The response must contain the complete data, printed exactly.

· · · · ·

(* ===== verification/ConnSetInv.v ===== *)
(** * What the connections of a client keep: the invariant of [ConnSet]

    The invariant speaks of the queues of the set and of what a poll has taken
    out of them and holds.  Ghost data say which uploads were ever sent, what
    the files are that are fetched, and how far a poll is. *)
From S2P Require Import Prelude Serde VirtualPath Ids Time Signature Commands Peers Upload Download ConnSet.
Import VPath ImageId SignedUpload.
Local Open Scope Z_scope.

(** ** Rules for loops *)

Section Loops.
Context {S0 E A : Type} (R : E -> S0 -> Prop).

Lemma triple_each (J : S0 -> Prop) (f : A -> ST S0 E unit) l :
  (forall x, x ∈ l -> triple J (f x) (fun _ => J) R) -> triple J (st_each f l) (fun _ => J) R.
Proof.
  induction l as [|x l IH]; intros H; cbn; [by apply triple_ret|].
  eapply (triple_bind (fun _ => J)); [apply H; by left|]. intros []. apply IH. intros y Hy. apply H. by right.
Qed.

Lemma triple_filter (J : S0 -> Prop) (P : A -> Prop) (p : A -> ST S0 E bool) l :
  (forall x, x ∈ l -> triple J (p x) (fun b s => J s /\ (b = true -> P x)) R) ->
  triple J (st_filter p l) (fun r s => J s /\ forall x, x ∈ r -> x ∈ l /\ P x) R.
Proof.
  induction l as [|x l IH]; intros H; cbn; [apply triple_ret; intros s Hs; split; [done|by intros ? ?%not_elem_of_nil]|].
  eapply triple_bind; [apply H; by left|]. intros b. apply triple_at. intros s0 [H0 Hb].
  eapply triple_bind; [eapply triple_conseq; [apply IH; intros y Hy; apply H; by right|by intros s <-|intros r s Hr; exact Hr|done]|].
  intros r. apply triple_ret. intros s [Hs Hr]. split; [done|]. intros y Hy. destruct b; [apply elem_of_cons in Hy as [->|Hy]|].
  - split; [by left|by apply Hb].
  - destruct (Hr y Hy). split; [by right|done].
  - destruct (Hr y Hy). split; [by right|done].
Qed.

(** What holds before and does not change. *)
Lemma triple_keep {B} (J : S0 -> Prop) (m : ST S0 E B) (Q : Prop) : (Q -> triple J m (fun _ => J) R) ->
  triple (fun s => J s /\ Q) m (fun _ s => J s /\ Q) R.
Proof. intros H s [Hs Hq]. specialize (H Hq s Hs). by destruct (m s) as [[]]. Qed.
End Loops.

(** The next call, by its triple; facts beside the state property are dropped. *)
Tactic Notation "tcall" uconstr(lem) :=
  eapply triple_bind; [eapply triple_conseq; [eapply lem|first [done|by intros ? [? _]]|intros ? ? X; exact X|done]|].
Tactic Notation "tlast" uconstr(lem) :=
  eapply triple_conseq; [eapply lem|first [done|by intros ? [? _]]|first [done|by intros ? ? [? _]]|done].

· · · · ·

## [ANSWER AREA]
(* ===== verification/ConnSetInv.v ===== *)
(** * What the connections of a client keep: the invariant of [ConnSet]

    The invariant speaks of the queues of the set and of what a poll has taken
    out of them and holds.  Ghost data say which uploads were ever sent, what
    the files are that are fetched, and how far a poll is. *)
From S2P Require Import Prelude Serde VirtualPath Ids Time Signature Commands Peers Upload Download ConnSet.
Import VPath ImageId SignedUpload.
Local Open Scope Z_scope.

(** ** Rules for loops *)

Section Loops.
Context {S0 E A : Type} (R : E -> S0 -> Prop).

Lemma triple_each (J : S0 -> Prop) (f : A -> ST S0 E unit) l :
  (forall x, x ∈ l -> triple J (f x) (fun _ => J) R) -> triple J (st_each f l) (fun _ => J) R.
Proof.
  induction l as [|x l IH]; intros H; cbn; [by apply triple_ret|].
  eapply (triple_bind (fun _ => J)); [apply H; by left|]. intros []. apply IH. intros y Hy. apply H. by right.
Qed.

Lemma triple_filter (J : S0 -> Prop) (P : A -> Prop) (p : A -> ST S0 E bool) l :
  (forall x, x ∈ l -> triple J (p x) (fun b s => J s /\ (b = true -> P x)) R) ->
  triple J (st_filter p l) (fun r s => J s /\ forall x, x ∈ r -> x ∈ l /\ P x) R.
Proof.
  induction l as [|x l IH]; intros H; cbn; [apply triple_ret; intros s Hs; split; [done|by intros ? ?%not_elem_of_nil]|].
  eapply triple_bind; [apply H; by left|]. intros b. apply triple_at. intros s0 [H0 Hb].
  eapply triple_bind; [eapply triple_conseq; [apply IH; intros y Hy; apply H; by right|by intros s <-|intros r s Hr; exact Hr|done]|].
  intros r. apply triple_ret. intros s [Hs Hr]. split; [done|]. intros y Hy. destruct b; [apply elem_of_cons in Hy as [->|Hy]|].
  - split; [by left|by apply Hb].
  - destruct (Hr y Hy). split; [by right|done].
  - destruct (Hr y Hy). split; [by right|done].
Qed.

(** What holds before and does not change. *)
Lemma triple_keep {B} (J : S0 -> Prop) (m : ST S0 E B) (Q : Prop) : (Q -> triple J m (fun _ => J) R) ->
  triple (fun s => J s /\ Q) m (fun _ s => J s /\ Q) R.
Proof. intros H s [Hs Hq]. specialize (H Hq s Hs). by destruct (m s) as [[]]. Qed.
End Loops.

(** The next call, by its triple; facts beside the state property are dropped. *)
Tactic Notation "tcall" uconstr(lem) :=
  eapply triple_bind; [eapply triple_conseq; [eapply lem|first [done|by intros ? [? _]]|intros ? ? X; exact X|done]|].
Tactic Notation "tlast" uconstr(lem) :=
  eapply triple_conseq; [eapply lem|first [done|by intros ? [? _]]|first [done|by intros ? ? [? _]]|done].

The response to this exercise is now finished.